(** X9. [XNvm_EfuseWriteUds] refuses a null pointer before opening the
    controller, returns the status of a failed setup as it is, and when the
    cache shows the UDS write lock it returns the fuse-protected error
    tagged with the UDS and before-programming codes; in all three cases
    nothing is programmed. *)
Theorem WriteUds_stops_before_programming (EnvDisFlag : Z) :
  XST_SUCCESS = 0 -> XNVM_EFUSE_ERR_INVALID_PARAM <> 0 ->
  XNVM_EFUSE_ERR_BEFORE_PROGRAMMING <> 0 ->
  refused (XNvm_EfuseWriteUds EnvDisFlag None) /\
  forall (Uds : words) (e : Env) (t : Trace),
    let setup := CSetupController XNVM_EFUSE_MODE_PGM XNVM_EFUSE_MARGIN_RD in
    let r1 := respond e t setup in
    let read_ctrl :=
      CReadReg XNVM_EFUSE_CACHE_BASEADDR
               XNVM_EFUSE_CACHE_SECURITY_CTRL_OFFSET in
    let r2 := respond e (t ++ [Ext setup r1]) read_ctrl in
    (fst r1 <> XST_SUCCESS ->
     exists d,
       XNvm_EfuseWriteUds EnvDisFlag (Some Uds) e t
         = Normal (fst r1) (t ++ d) /\
       pgm_ops d = []) /\
    (fst r1 = XST_SUCCESS ->
     Z.land (u32 (fst r2)) XNVM_EFUSE_CACHE_SECURITY_CONTROL_UDS_WR_LK_MASK
       <> 0 ->
     exists d,
       XNvm_EfuseWriteUds EnvDisFlag (Some Uds) e t
         = Normal (Z.lor (Z.lor XNVM_EFUSE_ERR_FUSE_PROTECTED
                                XNVM_EFUSE_ERR_WRITE_UDS)
                         XNVM_EFUSE_ERR_BEFORE_PROGRAMMING) (t ++ d) /\
       pgm_ops d = []).
Proof.
  intros E0 Einv Ebp. split.
  - apply refused_intro; [congruence|]. intros e t.
    unfold XNvm_EfuseWriteUds_body. run_to_stop.
  - intros Uds e t setup r1 read_ctrl r2. split.
    + intros Hr1.
      assert (Hb : XNvm_EfuseWriteUds_body EnvDisFlag (Some Uds) e t
                   = Normal (fst r1) (t ++ [Ext setup r1])).
      { subst setup r1. unfold XNvm_EfuseWriteUds_body. run_to_stop. }
      destruct (run_refusal _ e t _ _ Hb Hr1) as (d & Hrun & Hp & _).
      exists d. auto.
    + intros Hr1 Hlk.
      assert (Hb : XNvm_EfuseWriteUds_body EnvDisFlag (Some Uds) e t
                   = Normal (Z.lor (Z.lor XNVM_EFUSE_ERR_FUSE_PROTECTED
                                          XNVM_EFUSE_ERR_WRITE_UDS)
                                   XNVM_EFUSE_ERR_BEFORE_PROGRAMMING)
                            (t ++ [Ext setup r1; Ext read_ctrl r2])).
      { subst setup r1 read_ctrl r2. unfold XNvm_EfuseWriteUds_body.
        run_to_stop. }
      destruct (run_refusal _ e t _ _ Hb) as (d & Hrun & Hp & _).
      { rewrite E0. intros H. apply Z.lor_eq_0_iff in H. tauto. }
      exists d. auto.
Qed.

▶ _Task directions_
Please set down all the data word for word.

▶ _Response to the task_
(** X9. [XNvm_EfuseWriteUds] refuses a null pointer before opening the
    controller, returns the status of a failed setup as it is, and when the
    cache shows the UDS write lock it returns the fuse-protected error
    tagged with the UDS and before-programming codes; in all three cases
    nothing is programmed. *)
Theorem WriteUds_stops_before_programming (EnvDisFlag : Z) :
  XST_SUCCESS = 0 -> XNVM_EFUSE_ERR_INVALID_PARAM <> 0 ->
  XNVM_EFUSE_ERR_BEFORE_PROGRAMMING <> 0 ->
  refused (XNvm_EfuseWriteUds EnvDisFlag None) /\
  forall (Uds : words) (e : Env) (t : Trace),
    let setup := CSetupController XNVM_EFUSE_MODE_PGM XNVM_EFUSE_MARGIN_RD in
    let r1 := respond e t setup in
    let read_ctrl :=
      CReadReg XNVM_EFUSE_CACHE_BASEADDR
               XNVM_EFUSE_CACHE_SECURITY_CTRL_OFFSET in
    let r2 := respond e (t ++ [Ext setup r1]) read_ctrl in
    (fst r1 <> XST_SUCCESS ->
     exists d,
       XNvm_EfuseWriteUds EnvDisFlag (Some Uds) e t
         = Normal (fst r1) (t ++ d) /\
       pgm_ops d = []) /\
    (fst r1 = XST_SUCCESS ->
     Z.land (u32 (fst r2)) XNVM_EFUSE_CACHE_SECURITY_CONTROL_UDS_WR_LK_MASK
       <> 0 ->
     exists d,
       XNvm_EfuseWriteUds EnvDisFlag (Some Uds) e t
         = Normal (Z.lor (Z.lor XNVM_EFUSE_ERR_FUSE_PROTECTED
                                XNVM_EFUSE_ERR_WRITE_UDS)
                         XNVM_EFUSE_ERR_BEFORE_PROGRAMMING) (t ++ d) /\
       pgm_ops d = []).
Proof.
  intros E0 Einv Ebp. split.
  - apply refused_intro; [congruence|]. intros e t.
    unfold XNvm_EfuseWriteUds_body. run_to_stop.
  - intros Uds e t setup r1 read_ctrl r2. split.
    + intros Hr1.
      assert (Hb : XNvm_EfuseWriteUds_body EnvDisFlag (Some Uds) e t
                   = Normal (fst r1) (t ++ [Ext setup r1])).
      { subst setup r1. unfold XNvm_EfuseWriteUds_body. run_to_stop. }
      destruct (run_refusal _ e t _ _ Hb Hr1) as (d & Hrun & Hp & _).
      exists d. auto.
    + intros Hr1 Hlk.
      assert (Hb : XNvm_EfuseWriteUds_body EnvDisFlag (Some Uds) e t
                   = Normal (Z.lor (Z.lor XNVM_EFUSE_ERR_FUSE_PROTECTED
                                          XNVM_EFUSE_ERR_WRITE_UDS)
                                   XNVM_EFUSE_ERR_BEFORE_PROGRAMMING)
                            (t ++ [Ext setup r1; Ext read_ctrl r2])).
      { subst setup r1 read_ctrl r2. unfold XNvm_EfuseWriteUds_body.
        run_to_stop. }
      destruct (run_refusal _ e t _ _ Hb) as (d & Hrun & Hp & _).
      { rewrite E0. intros H. apply Z.lor_eq_0_iff in H. tauto. }
      exists d. auto.
Qed.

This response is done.